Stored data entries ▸
----

(** [device] and the files are [tool]; [printed] is the output so far, errors
    among it, the latest last. *)
Record state (D F : Type) := State {
  tool_of : tool D F;
  mode : Z;
  region : Z;
  running : bool;
  connected : bool;
  debug : Z;
  mkdir : bool;
  authenticated : bool;
  disconnect_event : bool;
  cwd : option (list Z);
  dev_list : list device_map;
  cmd_list : list (list Z);
  printed : list (list Z);
}.
Arguments State {D F}.
Arguments tool_of {D F}.
Arguments mode {D F}.
Arguments region {D F}.
Arguments running {D F}.
Arguments connected {D F}.
Arguments debug {D F}.
Arguments mkdir {D F}.
Arguments authenticated {D F}.
Arguments disconnect_event {D F}.
Arguments cwd {D F}.
Arguments dev_list {D F}.
Arguments cmd_list {D F}.
Arguments printed {D F}.

Definition set_tool {D F} (v : tool D F) (s : state D F) : state D F :=
  State v (mode s) (region s) (running s) (connected s) (debug s) (mkdir s) (authenticated s) (disconnect_event s) (cwd s) (dev_list s) (cmd_list s) (printed s).
Definition set_mode {D F} (v : Z) (s : state D F) : state D F :=
  State (tool_of s) v (region s) (running s) (connected s) (debug s) (mkdir s) (authenticated s) (disconnect_event s) (cwd s) (dev_list s) (cmd_list s) (printed s).
Definition set_region {D F} (v : Z) (s : state D F) : state D F :=
  State (tool_of s) (mode s) v (running s) (connected s) (debug s) (mkdir s) (authenticated s) (disconnect_event s) (cwd s) (dev_list s) (cmd_list s) (printed s).
Definition set_running {D F} (v : bool) (s : state D F) : state D F :=
  State (tool_of s) (mode s) (region s) v (connected s) (debug s) (mkdir s) (authenticated s) (disconnect_event s) (cwd s) (dev_list s) (cmd_list s) (printed s).
Definition set_connected {D F} (v : bool) (s : state D F) : state D F :=
  State (tool_of s) (mode s) (region s) (running s) v (debug s) (mkdir s) (authenticated s) (disconnect_event s) (cwd s) (dev_list s) (cmd_list s) (printed s).
Definition set_debug {D F} (v : Z) (s : state D F) : state D F :=
  State (tool_of s) (mode s) (region s) (running s) (connected s) v (mkdir s) (authenticated s) (disconnect_event s) (cwd s) (dev_list s) (cmd_list s) (printed s).
Definition set_mkdir {D F} (v : bool) (s : state D F) : state D F :=
  State (tool_of s) (mode s) (region s) (running s) (connected s) (debug s) v (authenticated s) (disconnect_event s) (cwd s) (dev_list s) (cmd_list s) (printed s).
Definition set_authenticated {D F} (v : bool) (s : state D F) : state D F :=
  State (tool_of s) (mode s) (region s) (running s) (connected s) (debug s) (mkdir s) v (disconnect_event s) (cwd s) (dev_list s) (cmd_list s) (printed s).
Definition set_disconnect_event {D F} (v : bool) (s : state D F) : state D F :=
  State (tool_of s) (mode s) (region s) (running s) (connected s) (debug s) (mkdir s) (authenticated s) v (cwd s) (dev_list s) (cmd_list s) (printed s).
Definition set_cwd {D F} (v : option (list Z)) (s : state D F) : state D F :=
  State (tool_of s) (mode s) (region s) (running s) (connected s) (debug s) (mkdir s) (authenticated s) (disconnect_event s) v (dev_list s) (cmd_list s) (printed s).
Definition set_dev_list {D F} (v : list device_map) (s : state D F) : state D F :=
  State (tool_of s) (mode s) (region s) (running s) (connected s) (debug s) (mkdir s) (authenticated s) (disconnect_event s) (cwd s) v (cmd_list s) (printed s).
Definition set_cmd_list {D F} (v : list (list Z)) (s : state D F) : state D F :=
  State (tool_of s) (mode s) (region s) (running s) (connected s) (debug s) (mkdir s) (authenticated s) (disconnect_event s) (cwd s) (dev_list s) v (printed s).
Definition set_printed {D F} (v : list (list Z)) (s : state D F) : state D F :=
  State (tool_of s) (mode s) (region s) (running s) (connected s) (debug s) (mkdir s) (authenticated s) (disconnect_event s) (cwd s) (dev_list s) (cmd_list s) v.

Section Command.
Context {D F : Type} `{Device D} `{!Session D} `{Local F}.

(** As in [Content]; the largest [unsigned long]. *)
Context (junk_size junk_byte : Z) (char_signed : bool) (fuel : nat) (ulong_max : Z).
Context (to_locale : list Z → list Z → option (list Z)).
Abbreviation M := (res (state D F)).

Definition on_tool {A} (m : res (tool D F) A) : M A := λ s,
  match m (tool_of s) with
  | Ok a t => Ok a (set_tool t s)
  | Fault e => Fault e
  end.
Definition on_dict {A} (m : res D A) : M A := on_tool (on_device m).
Definition on_disk {A} (m : st F A) : M A := on_tool (on_files m).
Definition print (m : list Z) : M unit := res_upd (λ s, set_printed (printed s ++ [m]) s).
Definition print_error (rsp : Z) : M unit := print (str (exword_error_to_string rsp) ++ [10]).

(** *** The queue of words *)

Definition queue_arg (arg : list Z) : M unit := res_upd (λ s, set_cmd_list (cmd_list s ++ [arg]) s).
Definition peek_arg : M (option (list Z)) := res_get (λ s, head (cmd_list s)).
Definition dequeue_arg : M unit := res_upd (λ s, set_cmd_list (tail (cmd_list s)) s).
Definition clear_arg_list : M unit := res_upd (set_cmd_list []).

Fixpoint queue_words (n : nat) (rest : list Z) : M unit :=
  match n with
  | O => res_fault OutOfFuel
  | S n =>
      match strtok rest with
      | None => mret tt
      | Some (token, rest) => queue_arg token;; queue_words n rest
      end
  end.
(** The first word is queued before it is compared with [NULL]. *)
Definition fill_arg_list (line : list Z) : M unit :=
  '(token, rest) ← res_opt OutOfBounds (strtok line);
  queue_arg token;;
  queue_words (S (length rest)) rest.

(** *** Disconnection *)

Definition disconnect_notify (reason : Z) : M unit :=
  if reason =? 2 then
    print (c_str ["\nDevice was unplugged\n"%string]);; res_upd (set_disconnect_event true)
  else if reason =? 4 then
    print (c_str ["\nInternal Server Error\n"%string]);; res_upd (set_disconnect_event true)
  else mret tt.

Definition disconnect : M unit :=
  c ← res_get connected;
  if negb c then mret tt
  else
    event ← res_get disconnect_event;
    (if event : bool then mret tt else print (c_str ["disconnecting...done\n"%string]));;
    on_dict ses_disconnect;;
    res_upd (λ s, set_dev_list [] (set_disconnect_event false (set_authenticated false
      (set_connected false (set_region 0 (set_mode 0 (set_cwd None s)))))));;
    mret tt.

Definition quit : M unit := res_upd (set_running false);; disconnect.

(** *** Paths *)

(** [device] is [None] for a null pointer. *)
Definition _setpath (device pathname : list Z) (make : bool) : M Z :=
  path ← mkpath BACKSLASH (Some device) [Some pathname];
  let path := normalise (S (length path)) path in
  rsp ← on_dict (dev_setpath path make);
  (if rsp =? EXWORD_SUCCESS then res_upd (set_cwd (Some path)) else mret tt);;
  mret rsp.

(** *** Connection *)

Definition mode_of (word : list Z) : option Z :=
  if bool_decide (word = str "library") then Some EXWORD_MODE_LIBRARY
  else if bool_decide (word = str "text") then Some EXWORD_MODE_TEXT
  else if bool_decide (word = str "cd") then Some EXWORD_MODE_CD
  else None.
Definition region_of (word : list Z) : option Z :=
  if bool_decide (word = str "ja") then Some EXWORD_REGION_JA
  else if bool_decide (word = str "kr") then Some EXWORD_REGION_KR
  else if bool_decide (word = str "cn") then Some EXWORD_REGION_CN
  else if bool_decide (word = str "in") then Some EXWORD_REGION_IN
  else if bool_decide (word = str "it") then Some EXWORD_REGION_IT
  else if bool_decide (word = str "de") then Some EXWORD_REGION_DE
  else if bool_decide (word = str "es") then Some EXWORD_REGION_ES
  else if bool_decide (word = str "fr") then Some EXWORD_REGION_FR
  else if bool_decide (word = str "ru") then Some EXWORD_REGION_RU
  else None.

(** The options of the words; [None] after an error. *)
Definition connect_options : M (option Z) :=
  word ← peek_arg;
  match word with
  | None => mret (Some (Z.lor EXWORD_MODE_LIBRARY EXWORD_REGION_JA))
  | Some word =>
      (match mode_of word with
       | None => print (str "Unknown 'mode': " ++ word ++ [10])
       | Some _ => mret tt
       end);;
      dequeue_arg;;
      area ← peek_arg;
      match mode_of word, area with
      | None, _ => mret None
      | Some options, None => mret (Some (Z.lor options EXWORD_REGION_JA))
      | Some options, Some area =>
          match region_of area with
          | Some r => mret (Some (Z.lor options r))
          | None => print (str "Unknown 'region': " ++ area ++ [10]);; mret None
          end
      end
  end.

(** The names of the entries. *)
Definition entry_names (entries : list exword_dirent_t) : option (list (list Z)) :=
  mapM (λ e, cstr (d_name e)) entries.

Definition scan_devices : M unit :=
  rsp ← on_dict (dev_setpath [] false);
  if rsp =? EXWORD_SUCCESS then
    '(rsp, entries) ← on_dict Content.dev_list;
    if rsp =? EXWORD_SUCCESS then
      names ← res_opt OutOfBounds (entry_names (default [] entries));
      l ← res_get dev_list;
      l ← res_opt OutOfBounds (dev_list_scan l names);
      res_upd (set_dev_list l)
    else mret tt
  else mret tt.

Definition establish (options : Z) : M unit :=
  print (str "connecting to device...");;
  rsp ← on_dict (ses_connect options);
  if negb (rsp =? EXWORD_SUCCESS) then print (c_str ["device not found\n"%string])
  else
    scan_devices;;
    _setpath internal_path (str "/") true;;
    res_upd (λ s, set_region (Z.land options 0x00ff) (set_mode (Z.land options 0xff00) (set_connected true s)));;
    print (c_str ["done\n"%string]).

Definition connect_new : M unit :=
  options ← connect_options;
  match options with Some options => establish options | None => mret tt end.
Definition connect : M unit :=
  c ← res_get connected;
  if c : bool then mret tt else connect_new.

(** *** Commands on files *)

(** A command of a connected dictionary. *)
Definition when_connected (m : M unit) : M unit :=
  c ← res_get connected; if c : bool then m else mret tt.

(** A string of a fixed array, as [%s] prints it. *)
Definition array_string (l : list Z) : list Z := default l (cstr l).
Definition has_cap (m : exword_model_t) (c : Z) : bool := negb (Z.land (capabilities m) c =? 0).

Definition print_capabilities (m : exword_model_t) : list Z :=
  let part c s := if has_cap m c then str s else [] in
  str "Capabilities: " ++ part CAP_ST "ST "%string ++ part CAP_T "T "%string ++ part CAP_SW "SW "%string ++
  part CAP_P "P "%string ++ part CAP_F "F "%string ++ part CAP_C "C "%string ++ part CAP_C2 "C"%string ++
  part CAP_C3 "C"%string ++ [10].

Definition model : M unit :=
  when_connected
    ('(rsp, m) ← on_dict (ses_get_model (ModelInfo [] [] [] 0));
     if rsp =? EXWORD_SUCCESS then
       print (str "Model: " ++ array_string (Exword.model m) ++ c_str ["\nSub: "%string] ++
              array_string (sub_model m) ++ [10]);;
       (if has_cap m CAP_EXT then print (str "Extended: " ++ array_string (ext_model m) ++ [10]) else mret tt);;
       (if negb (Z.land (capabilities m) (Z.lnot CAP_EXT) =? 0) then print (print_capabilities m) else mret tt)
     else print_error rsp).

----

Exercise objective ▸
Check each line of the data above for the string "cstr" and report only how many lines have it.

Result of the task ▸
2